> Source information:

(* ===== verification/Connect.v ===== *)
(** Connecting to the first endpoint of a sequence that answers: the composed
    [connect] operations of [include/boost/corosio/connect.hpp], over a range and
    over a pair of iterators, with and without a condition.

    A socket is anything with [is_open], [close] and [connect], stated as the class
    [Connectable]: the operations are proved against it. Awaiting [connect] gives
    its error code, or it throws. The attempts that were made are returned with the
    result, each with the socket it was made on. *)

From stdpp Require Import list.
From S2P Require Import Prelude ReactorOp.
Import reactor_op.

(** The requirements on [Socket], whose [close] leaves it closed. *)
Class Connectable (S E : Type) := {
  is_open : S -> bool;
  close : S -> S;
  connect_one : E -> S -> option error_code * S;  (* [None]: an exception *)
  default_endpoint : E;
  close_closes : forall s, is_open (close s) = false
}.

Module connect.
Section connect.
Context {S E : Type} {C : Connectable S E}.

(** [ec == capy::cond::canceled] *)
Context (is_canceled : error_code -> bool).

(** [std::errc::no_such_device_or_address] *)
Definition ENXIO : Z := 6.

(** One call of [connect] on the socket: the endpoint, the socket as it was handed
    to the call, and the error code it gave, or none if it threw. *)
Record attempt := mk_attempt { to : E; on : S; answer : option error_code }.

(** What a [connect] leaves: the socket, the attempts, and the result, or none if an
    attempt threw. *)
Record outcome (A : Type) := mk_outcome {
  socket : S;
  attempts : list attempt;
  reported : option (error_code * A)
}.
#[global] Arguments mk_outcome {A}.
#[global] Arguments socket {A}.
#[global] Arguments attempts {A}.
#[global] Arguments reported {A}.

Definition attempted {A} (a : attempt) (o : outcome A) : outcome A :=
  mk_outcome (socket o) (a :: attempts o) (reported o).

(** [if (s.is_open()) s.close();] *)
Definition close_if_open (s : S) : S := if is_open s then close s else s.

(** After the loop. *)
Definition exhausted (last_ec : error_code) : error_code :=
  if is_error last_ec then last_ec else system ENXIO.

(** [default_connect_condition] *)
Definition default_connect_condition (last_ec : error_code) (ep : E) : bool := true.

(** The loop of the range overload. *)
Fixpoint connect_range (cond : error_code -> E -> bool) (last_ec : error_code) (endpoints : list E)
    (s : S) : outcome E :=
  match endpoints with
  | [] => mk_outcome s [] (Some (exhausted last_ec, default_endpoint))
  | ep :: rest =>
      if negb (cond last_ec ep) then connect_range cond last_ec rest s
      else
        let s := close_if_open s in
        match connect_one ep s with
        | (None, s') => attempted (mk_attempt ep s None) (mk_outcome s' [] None)
        | (Some ec, s') =>
            attempted (mk_attempt ep s (Some ec))
              (if negb (is_error ec) then mk_outcome s' [] (Some (success, ep))
               else if is_canceled ec then mk_outcome s' [] (Some (ec, default_endpoint))
               else connect_range cond ec rest s')
        end
  end.

(** [connect(s, endpoints, cond)] and [connect(s, endpoints)] *)
Definition connect (cond : error_code -> E -> bool) (endpoints : list E) (s : S) : outcome E :=
  connect_range cond success endpoints s.
Definition connect_any (endpoints : list E) (s : S) : outcome E :=
  connect default_connect_condition endpoints s.

(** The loop of the iterator overload, from the position [it] of a sequence whose
    elements before it have been dropped; the result is a position. *)
Fixpoint connect_iter (cond : error_code -> E -> bool) (last_ec : error_code) (it last : nat)
    (rest : list E) (s : S) : outcome nat :=
  match rest with
  | [] => mk_outcome s [] (Some (exhausted last_ec, last))
  | ep :: rest =>
      if negb (cond last_ec ep) then connect_iter cond last_ec (Datatypes.S it) last rest s
      else
        let s := close_if_open s in
        match connect_one ep s with
        | (None, s') => attempted (mk_attempt ep s None) (mk_outcome s' [] None)
        | (Some ec, s') =>
            attempted (mk_attempt ep s (Some ec))
              (if negb (is_error ec) then mk_outcome s' [] (Some (success, it))
               else if is_canceled ec then mk_outcome s' [] (Some (ec, last))
               else connect_iter cond ec (Datatypes.S it) last rest s')
        end
  end.

(** [connect(s, begin, end, cond)] and [connect(s, begin, end)] *)
Definition connect_between (cond : error_code -> E -> bool) (endpoints : list E) (s : S) : outcome nat :=
  connect_iter cond success 0 (length endpoints) endpoints s.
Definition connect_between_any (endpoints : list E) (s : S) : outcome nat :=
  connect_between default_connect_condition endpoints s.

End connect.
End connect.
Import connect.

Section laws.
Context {S E : Type} {C : Connectable S E} (is_canceled : error_code -> bool).
Implicit Types (cond : error_code -> E -> bool) (eps : list E) (s : S).
#[local] Abbreviation attempt := (connect.attempt (S := S) (E := E)).

(** An attempt is made on a closed socket. *)
Lemma close_if_open_closed s : is_open (close_if_open s) = false.
Proof. unfold close_if_open. destruct (is_open s) eqn:H; [apply close_closes|done]. Qed.

(** The report that the attempts determine. *)
Definition report_of (last_ec : error_code) (l : list attempt) : error_code * E :=
  match list.last l with
  | None => (exhausted last_ec, default_endpoint)
  | Some a =>
      match answer a with
      | Some ec => if is_error ec then (ec, default_endpoint) else (success, to a)
      | None => (last_ec, default_endpoint)
      end
  end.

Lemma report_of_cons e a ec l :
  answer a = Some ec -> is_error ec = true ->
  (forall b, list.last l = Some b -> answer b <> None) -> report_of e (a :: l) = report_of ec l.
Proof.
  intros Ha H Hb. unfold report_of. destruct l as [|x l]; [cbn; rewrite Ha, H; unfold exhausted; by rewrite H|].
  change (list.last (a :: x :: l)) with (list.last (x :: l)).
  destruct (list.last (x :: l)) as [y|] eqn:El; [|by apply last_None in El].
  destruct (answer y) eqn:Ey; [done|]. by destruct (Hb y eq_refl).
Qed.

(** An attempt that ends the loop: it threw, connected or was cancelled. *)
Definition final (a : attempt) : Prop :=
  match answer a with
  | None => True
  | Some ec => is_error ec = false \/ is_canceled ec = true
  end.

Lemma connect_range_report cond last_ec eps s o :
  connect_range is_canceled cond last_ec eps s = o -> forall r, reported o = Some r ->
  r = report_of last_ec (attempts o) /\ (forall b, list.last (attempts o) = Some b -> answer b <> None).
Proof.
  intros <-. revert last_ec s. induction eps as [|ep eps IH]; cbn; intros e s r; [by intros [= <-]|].
  destruct (cond e ep); cbn; [|apply IH].
  destruct (connect_one ep (close_if_open s)) as [[ec|] s']; [|done].
  destruct (is_error ec) eqn:Ee; cbn.
  - destruct (is_canceled ec) eqn:Ec; cbn.
    { intros [= <-]. split; [unfold report_of; cbn; by rewrite Ee|by intros b [= <-]]. }
    intros Hr. destruct (IH ec s' r Hr) as [-> Hl]. split; [symmetry; by apply report_of_cons|].
    intros b. destruct (attempts _); cbn in *; [by intros [= <-]|apply Hl].
  - intros [= <-]. split; [unfold report_of; cbn; by rewrite Ee|by intros b [= <-]].
Qed.

(** Attempts are made in order, each on a closed socket, and stop at the first that
    is final. *)
Definition made (a : attempt) : Prop :=
  is_open (on a) = false /\ answer a = (connect_one (to a) (on a)).1.

Lemma connect_range_attempts cond last_ec eps s :
  let o := connect_range is_canceled cond last_ec eps s in
  sublist (map to (attempts o)) eps
  /\ (forall i a, attempts o !! i = Some a -> made a)
  /\ (forall i a, attempts o !! i = Some a -> final a -> length (attempts o) = Datatypes.S i).
Proof.
  cbn. revert last_ec s. induction eps as [|ep eps IH]; cbn; intros e s; [by split|].
  destruct (cond e ep); cbn.
  2: { destruct (IH e s) as [H1 H2]. split; [by constructor|done]. }
  set (s0 := close_if_open s). set (a := mk_attempt ep s0 (connect_one ep s0).1).
  assert (Ha : made a) by (split; [apply close_if_open_closed|done]).
  assert (Hone : sublist (map to [a]) (ep :: eps) /\ (forall i b, [a] !! i = Some b -> made b)
    /\ (forall i b, [a] !! i = Some b -> final b -> length [a] = Datatypes.S i)).
  { split; [constructor; apply sublist_nil_l|]. split; [by intros [|i] b; [intros [= <-]|]|]. by intros [|i] b. }
  unfold a in *. clear a. destruct (connect_one ep s0) as [[ec|] s']; cbn in *; [|exact Hone].
  destruct (is_error ec) eqn:Ee; cbn; [|exact Hone]. destruct (is_canceled ec) eqn:Ec; [exact Hone|].
  destruct (IH ec s') as (H1 & H2 & H3). cbn. split; [by constructor|]. split.
  - intros [|i] b; cbn; [by intros [= <-]|apply H2].
  - intros [|i] b Hi Hf; cbn in Hi; [|by rewrite (H3 i b)].
    injection Hi as <-. cbn in Hf. destruct Hf; congruence.
Qed.

(** Without a condition nothing is passed over. *)
Lemma connect_range_exhaustive last_ec eps s :
  let o := connect_range is_canceled default_connect_condition last_ec eps s in
  map to (attempts o) `prefix_of` eps
  /\ (Forall (fun a => ~ final a) (attempts o) -> map to (attempts o) = eps).
Proof.
  cbn. revert last_ec s. induction eps as [|ep eps IH]; cbn; intros e s; [done|].
  destruct (connect_one ep (close_if_open s)) as [[ec|] s']; cbn.
  2: { split; [apply prefix_cons, prefix_nil|]. intros [H _]%list.Forall_cons. by destruct H. }
  destruct (is_error ec) eqn:Ee; cbn.
  - destruct (is_canceled ec) eqn:Ec; cbn.
    + split; [apply prefix_cons, prefix_nil|]. intros [H _]%list.Forall_cons. destruct H. by right.
    + destruct (IH ec s') as [H1 H2]. split; [by apply prefix_cons|].
      intros [_ H]%list.Forall_cons. f_equal. by apply H2.
  - split; [apply prefix_cons, prefix_nil|]. intros [H _]%list.Forall_cons. destruct H. by left.
Qed.

(** The two overloads take the same course; the iterator is at the endpoint. *)
Definition at_position (eps : list E) (it : nat) (r : error_code * nat) (r' : error_code * E) : Prop :=
  r.1 = r'.1 /\ (if is_error r.1 then r.2 = (it + length eps)%nat /\ r'.2 = default_endpoint
                 else exists i, r.2 = (it + i)%nat /\ eps !! i = Some r'.2).

Lemma at_position_cons ep eps it o o' :
  option_Forall2 (at_position eps (Datatypes.S it)) o o' -> option_Forall2 (at_position (ep :: eps) it) o o'.
Proof.
  destruct 1 as [r r' [H1 H2]|]; constructor. split; [done|]. destruct (is_error r.1); cbn.
  - by rewrite Nat.add_succ_r.
  - destruct H2 as (i & -> & H2). exists (Datatypes.S i). split; [lia|done].
Qed.

Lemma connect_iter_range cond last_ec it last eps s :
  last = (it + length eps)%nat ->
  let o := connect_iter is_canceled cond last_ec it last eps s in
  let o' := connect_range is_canceled cond last_ec eps s in
  socket o = socket o' /\ attempts o = attempts o'
  /\ option_Forall2 (at_position eps it) (reported o) (reported o').
Proof.
  cbn. revert last_ec it s. induction eps as [|ep eps IH]; cbn; intros e it s ->.
  { split; [done|]. split; [done|]. constructor. unfold at_position, exhausted; cbn.
    destruct (is_error e) eqn:Ee; cbn; rewrite ?Ee; by rewrite Nat.add_0_r. }
  destruct (cond e ep); cbn.
  2: { destruct (IH e (Datatypes.S it) s) as (H1 & H2 & H3); [lia|]. split; [done|]. split; [done|].
       by apply at_position_cons. }
  destruct (connect_one ep (close_if_open s)) as [[ec|] s']; cbn; [|by repeat constructor].
  destruct (is_error ec) eqn:Ee; cbn.
  - destruct (is_canceled ec); cbn.
    + split; [done|]. split; [done|]. constructor. split; [done|]. cbn. by rewrite Ee.
    + destruct (IH ec (Datatypes.S it) s') as (H1 & H2 & H3); [lia|]. split; [done|].
      split; [by rewrite H2|]. by apply at_position_cons.
  - split; [done|]. split; [done|]. constructor. split; [done|]. cbn. exists 0%nat. split; [lia|done].
Qed.

(** C32: [connect] tries endpoints in their order, each by one call on a socket that
    is closed when the call is made, and stops at the first that connects, is
    cancelled or throws; unless it throws it reports the endpoint that connected, or
    the error of the last attempt, or [no_such_device_or_address] if there was none.
    Without a condition no endpoint before the last attempt is passed over, and it
    gives up only when every endpoint has been tried. *)
Theorem connect_first_answer cond eps s :
  let o := connect is_canceled cond eps s in
  let any := connect_any is_canceled eps s in
  (forall i a, attempts o !! i = Some a ->
     is_open (on a) = false /\ answer a = (connect_one (to a) (on a)).1)
  /\ sublist (map to (attempts o)) eps
  /\ (forall i a, attempts o !! i = Some a -> final a -> length (attempts o) = Datatypes.S i)
  /\ (forall r, reported o = Some r -> r = report_of success (attempts o))
  /\ map to (attempts any) `prefix_of` eps
  /\ (Forall (fun a => ~ final a) (attempts any) -> map to (attempts any) = eps).
Proof.
  cbn. destruct (connect_range_attempts cond success eps s) as (H1 & H2 & H3).
  destruct (connect_range_exhaustive success eps s) as [H4 H5].
  split; [apply H2|]. split; [done|]. split; [done|]. split; [|done].
  intros r Hr. by eapply connect_range_report.
Qed.

(** The iterator overload takes the same course as the range overload, makes the
    same attempts and reports the same error, with the position of the endpoint that
    the range overload reports, or the end. *)
Theorem connect_overloads_agree cond eps s :
  let o := connect_between is_canceled cond eps s in
  let o' := connect is_canceled cond eps s in
  socket o = socket o' /\ attempts o = attempts o'
  /\ option_Forall2 (fun r r' =>
       r.1 = r'.1 /\ (if is_error r.1 then r.2 = length eps /\ r'.2 = default_endpoint
                      else eps !! r.2 = Some r'.2)) (reported o) (reported o').
Proof.
  cbn. destruct (connect_iter_range cond success 0 (length eps) eps s eq_refl) as (H1 & H2 & H3).
  unfold connect_between, connect. split; [done|]. split; [done|].
  destruct H3 as [r r' [H3 H4]|]; constructor. split; [done|]. destruct (is_error r.1); [done|]. destruct H4 as (i & -> & H4). done.
Qed.

End laws.

(** * A run *)

(** A socket that answers on endpoint 3, and refuses the others. *)
#[local] Program Instance demo_socket : Connectable bool nat := {
  is_open := id;
  close _ := false;
  connect_one ep _ := (Some (if (ep =? 3)%nat then success else system 111), true);
  default_endpoint := 0%nat
}.
Next Obligation. done. Qed.

Example connect_demo :
  connect_any (fun _ => false) [1; 2; 3; 4]%nat false
  = mk_outcome true [mk_attempt 1 false (Some (system 111)); mk_attempt 2 false (Some (system 111));
                     mk_attempt 3 false (Some success)]%nat (Some (success, 3%nat)).
Proof. reflexivity. Qed.

(** Everyone refuses: the last error is reported. *)
Lemma connect_first_answer_witness :
  reported (connect_any (fun _ => false) [1; 2]%nat true) = Some (system 111, 0%nat)
  /\ map to (attempts (connect_any (fun _ => false) [1; 2]%nat true)) = [1; 2]%nat.
Proof.
  destruct (connect_first_answer (fun _ => false) default_connect_condition [1; 2]%nat true)
    as (_ & _ & _ & _ & _ & H).
  split; [reflexivity|]. apply H. repeat constructor; by intros [[=]|[=]].
Defined.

> Assignment:
The line containing "split; [reflexivity|]. apply" marks where to begin; the last line of the records marks where to stop. Copy both and all between, exactly.

> Answer box:
  split; [reflexivity|]. apply H. repeat constructor; by intros [[=]|[=]].
Defined.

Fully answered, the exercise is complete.